Blogger Priscilla Pseudonym, at 5/08/2007 2:24 AM  
Wow, having just recently re-entered the wonderful world of dating after a 7 year hiatus, stories like this make me cringe and think that perhaps the single life is for me. What a bizarre little man. I can understand (though not forgive) such reactions had it been a blind date with no previous contact or photo exchanges, but after all that? You want my theory? He's really married and someone who knew him and his wife was there and he had to pretend like he was just meeting a friend rather than having a date. So there you have it. Not that there was any doubt that it wasn't you, but it's nice to have theories as to why someone behaves in such a fashion that don't involve the phrase "raised by wolves."
Anonymous Jesse, at 5/08/2007 9:55 AM  
Maybe looking into your need to attack someone simply for not sharing your same feelings would give you some insight on why it may be hard to find a date.

You shouldn't jump this guy and call him an asshole, so much as you should look at yourself.
Anonymous Marc, at 5/25/2007 12:21 PM  
Marc: LISTEN, DOUCHEBAG!

Oh, wait: that's how someone prone to attacking would respond. Which - let me hasten to add - I'm NOT. Trust me. I'm immensely laid-back and forgiving... if you'd bothered to read my site, perhaps the whole "has incredibly friendly relationship with ex-husband despit catastrophic nature of marriage's end" might've clued you in to that.

I wasn't mad that this guy didn't share my feelings - it happens, it's perfectly okay, I've been in the reverse situation a bunch of times (because, as I will also hasten to add, it's NOT hard to find a date... I've shared more tubs of hummus than you can shake a can of chickpeas at).

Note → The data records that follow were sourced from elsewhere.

(** Both stock tables after [releaseReservedStock]. *)
Definition released (order : string) (at_ : Time) (db : Database) : Database :=
  set_stock_reservations
    (map_imap (fun k r => Some (release_reservation order at_ k r)) (t_stock_reservations db))
    (set_inventory_items (give_back order at_ db <$> t_inventory_items db) db).

Lemma released_lookup order at_ db k :
  t_stock_reservations (released order at_ db) !! k
  = release_reservation order at_ k <$> t_stock_reservations db !! k.
Proof. simpl. rewrite map_lookup_imap. by destruct (_ !! k). Qed.

Lemma released_idle order at_ sku r :
  res_status (release_reservation order at_ (order, sku) r) <> "reserved".
Proof.
  unfold release_reservation. simpl. rewrite String.eqb_refl. simpl.
  destruct (String.eqb (res_status r) "released") eqn:E; simpl; [|done].
  apply String.eqb_eq in E. by rewrite E.
Qed.

Lemma released_other order at_ k r : fst k <> order -> release_reservation order at_ k r = r.
Proof. intros H. unfold release_reservation. by rewrite (proj2 (String.eqb_neq _ _) H). Qed.

Lemma ledger_released order at_ db w s :
  ledger (released order at_ db) w s
  = ledger db w s - weight (held w s) (t_stock_reservations db) (order, s).
Proof.
  unfold ledger. rewrite (map_sum_change _ (t_stock_reservations db) _ (order, s)).
  - assert (weight (held w s) (t_stock_reservations (released order at_ db)) (order, s) = 0); [|lia].
    unfold weight. rewrite released_lookup. destruct (_ !! _); [|done].
    apply held_idle, released_idle.
  - intros [o s'] Hne. unfold weight. rewrite released_lookup. destruct (_ !! _) as [r|]; [|done].
    simpl. destruct (decide (s' = s)) as [->|].
    + rewrite released_other; [done|]. simpl. congruence.
    + by rewrite !held_other_sku.
Qed.

Lemma give_back_shelf order at_ db row :
  inv_warehouse_id (give_back order at_ db row) = inv_warehouse_id row
  /\ inv_sku (give_back order at_ db row) = inv_sku row.
Proof. unfold give_back. by destruct (holding _ _ _). Qed.

(** The quantities given back: never more than is reserved. *)
Lemma give_back_amounts order at_ db id row :
  stock_ok db -> t_inventory_items db !! id = Some row ->
  let q := default 0 (holding order db row) in
  0 <= q
  /\ inv_available_quantity (give_back order at_ db row) = inv_available_quantity row + q
  /\ inv_reserved_quantity (give_back order at_ db row) = inv_reserved_quantity row - q.
Proof.
  intros Hok Hid q. subst q.
  pose proof (weight_le (held (inv_warehouse_id row) (inv_sku row)) (t_stock_reservations db)
                (order, inv_sku row) (held_nonneg _ _ _ Hok)) as Hle.
  pose proof (so_ledger _ Hok _ _ Hid) as Hr. unfold ledger in Hr.
  pose proof (holding_weight order db row) as Hw.
  assert (0 <= default 0 (holding order db row)).
  { rewrite Hw. unfold weight.
    destruct (t_stock_reservations db !! _) eqn:E; [|done]. by eapply held_nonneg. }
  unfold give_back. destruct (holding order db row) as [q|]; simpl in *; split_and!; lia.
Qed.

Lemma stock_release order at_ db : stock_step db (released order at_ db).
Proof.
  intros Hok. split; [split|].
  - intros id row'. change (t_inventory_items (released order at_ db))
      with (give_back order at_ db <$> t_inventory_items db).
    intros (row & <- & Hid)%lookup_fmap_Some.
    destruct (give_back_shelf order at_ db row) as [-> ->].
    destruct (give_back_amounts order at_ db id row Hok Hid) as (_ & _ & ->).
    by rewrite ledger_released, holding_weight, (so_ledger _ Hok _ _ Hid).
  - intros id row' (row & <- & Hid)%lookup_fmap_Some.
    destruct (give_back_amounts order at_ db id row Hok Hid) as (? & -> & _).
    pose proof (so_available _ Hok _ _ Hid). lia.
  - intros id row' (row & <- & Hid)%lookup_fmap_Some.
    destruct (give_back_shelf order at_ db row) as [-> _]. by eapply so_named.
  - intros i i' r r' (x & <- & Hx)%lookup_fmap_Some (y & <- & Hy)%lookup_fmap_Some.
    destruct (give_back_shelf order at_ db x) as [-> ->].
    destruct (give_back_shelf order at_ db y) as [-> ->]. by apply (so_unique _ Hok).
  - intros k r. rewrite released_lookup. intros (r0 & Hr & ->)%fmap_Some.
    unfold release_reservation. case_match; simpl; by eapply so_positive.
  - intros [o s] r. rewrite released_lookup. intros (r0 & Hr & ->)%fmap_Some Hst.
    destruct (decide (o = order)) as [->|Hne]; [by apply released_idle in Hst|].
    rewrite released_other in * by done.
    destruct (so_located _ Hok _ _ Hr Hst) as (id & row & Hid & Hw & Hs).
    exists id, (give_back order at_ db row). simpl. rewrite lookup_fmap, Hid.
    by destruct (give_back_shelf order at_ db row) as [-> ->].
  - intros id. simpl. rewrite lookup_fmap. destruct (t_inventory_items db !! id) as [row|] eqn:Hid;
      simpl; constructor.
    destruct (give_back_amounts order at_ db id row Hok Hid) as (_ & Ha & Hr).
    destruct (give_back_shelf order at_ db row). split_and!; [done..|]. lia.
Qed.

(** The whole of [releaseReservedStock], on the stock tables. *)
Lemma release_run env order at_ s u s' :
  releaseReservedStock env order at_ s = (Ok u, s') ->
  t_inventory_items (conn_db s') = t_inventory_items (released order at_ (conn_db s))
  /\ t_stock_reservations (conn_db s') = t_stock_reservations (released order at_ (conn_db s))
  /\ t_orders (conn_db s') = t_orders (conn_db s)
  /\ t_shipments (conn_db s') = t_shipments (conn_db s)
  /\ t_order_items (conn_db s')
     = t_order_items (update_items order "released"
                        (fun r => String.eqb (item_reservation_status r) "reserved") (conn_db s)).
Proof.
  intros ([] & s1 & H1%annotate_ok_inv%call_ok_inv & H2)%bind_ok_inv.
  apply bind_ok_inv in H2 as ([] & s2 & H2%annotate_ok_inv%call_ok_inv & H3%annotate_ok_inv%call_ok_inv).
  unfold release_inventory in H1. destruct (existsb _ _); [done|].
  injection H1 as E1. injection H2 as E2. injection H3 as _ E3. rewrite <- E3, <- E2, <- E1. done.
Qed.

Lemma stock_release_run env order at_ : keeps stock_step (releaseReservedStock env order at_).
Proof.
  intros s u s' (Hi & Hr & _)%release_run.
  transitivity (released order at_ (conn_db s)); [apply stock_release|]. by apply stock_frame.
Qed.

#[export] Hint Resolve stock_get_order stock_validate stock_update_status stock_outbox stock_audit
  stock_void stock_items stock_merchant stock_insert_checked stock_reserve_line
  stock_release_run stock_idempotency : pg.

(** ** Whole operations *)

Definition pg_runs (env : PgEnv) (ops : list PgOp) (c : Conn) : Conn :=
  fold_left (fun c op => snd (pg_run env op c)) ops c.

Lemma stock_effects env src at_ : keeps stock_step (applyCompensationEffects env src at_).
Proof.
  apply keeps_bind; [apply _| |intros _]; case_match; auto with pg; apply keeps_ret; apply _.
Qed.

#[export] Hint Resolve stock_effects : pg.

Lemma stock_transaction env op :
  transactional op = true -> keeps stock_step (pg_run (without_faults env) op).
Proof.
  destruct op; intros Ht; try done; simpl; try (apply keeps_discard; [apply _|]);
    apply keeps_transaction; repeat first [solve [auto with pg] | keeps_step | stock_frame].
Qed.

(** The operations outside transactions write the outbox and the inbox only. *)
Lemma statement_frame env op c :
  transactional op = false ->
  let db' := conn_db (snd (pg_run (without_faults env) op c)) in
  t_inventory_items db' = t_inventory_items (conn_db c)
  /\ t_stock_reservations db' = t_stock_reservations (conn_db c)
  /\ t_orders db' = t_orders (conn_db c).
Proof.
  destruct op; intros Ht; try done; simpl;
    unfold discard, PgStore_PendingOutboxEvents, PgStore_MarkOutboxPublished,
      PgStore_RecordInboxMessage, PgStore_ReleaseInboxMessage, exec, iterate, query,
      insert_inbox_row, bind, annotate, call, claim_rows, ret, throw; simpl;
    repeat case_match; simplify_eq/=; done.
Qed.

Lemma stock_run env op c : stock_step (conn_db c) (conn_db (snd (pg_run env op c))).
Proof.
  apply pg_run_keeps; [apply _|apply stock_transaction|].
  intros (? & ? & _)%(statement_frame env op c). by apply stock_frame.
Qed.

Lemma stock_runs env ops c : stock_step (conn_db c) (conn_db (pg_runs env ops c)).
Proof.
  revert c. induction ops as [|op ops IH]; intros c; [reflexivity|].
  etrans; [apply (stock_run env op)|apply IH].
Qed.

(** C31: stock is conserved: over any sequence of store operations, with any
    failing calls, every inventory row keeps its warehouse, its SKU and its
    total stock; what is available never becomes negative, and what is reserved
    is always exactly the sum of the active reservations of that stock, so no
    order is promised stock twice and a cancelled one gives back what it held. *)
Theorem pg_stock_conserved env ops c id row :
  stock_ok (conn_db c) -> t_inventory_items (conn_db c) !! id = Some row ->
  let db' := conn_db (pg_runs env ops c) in
  stock_ok db'
  /\ exists row', t_inventory_items db' !! id = Some row'
       /\ inv_warehouse_id row' = inv_warehouse_id row /\ inv_sku row' = inv_sku row
       /\ 0 <= inv_available_quantity row'
       /\ inv_reserved_quantity row' = ledger db' (inv_warehouse_id row) (inv_sku row)
       /\ inv_available_quantity row' + inv_reserved_quantity row'
          = inv_available_quantity row + inv_reserved_quantity row.
Proof.
  intros Hok Hid db'. destruct (stock_runs env ops c Hok) as [Hok' Hkept]. split; [done|].
  specialize (Hkept id). rewrite Hid in Hkept. fold db' in Hkept.
  destruct (t_inventory_items db' !! id) as [row'|] eqn:E; [|inversion Hkept].
  inversion Hkept as [? ? (Hw & Hs & Ht)|]; subst.
  exists row'. split_and!; try done; [by eapply so_available|].
  rewrite <- Hw, <- Hs. by eapply so_ledger.
Qed.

It was how he HANDLED his obvious disappoinment (that'd be "obviously") which upset me. I try never to make any of my dates feel uncomfortable, regardless of my thoughts/feelings towards them. That was my main problem with Jerkface... he purposefully made me feel awkward and weird. That's not right to do to casual acquaintances, friends, family... and not dates, either.
Anonymous Jul, at 5/25/2007 12:29 PM  
I have read most of your posts, and I respect your unique view of the world. I just think you were lashing out at this guy because you were rejected, not because he did anything wrong.

It's amazing to me how the man haters are totally blind to the fact that most men ARE NOT douchbags and assholes. They are douchbags and assholes to YOU. They act like this to YOU because of the way you are. Women with more self respect don't get treated this way.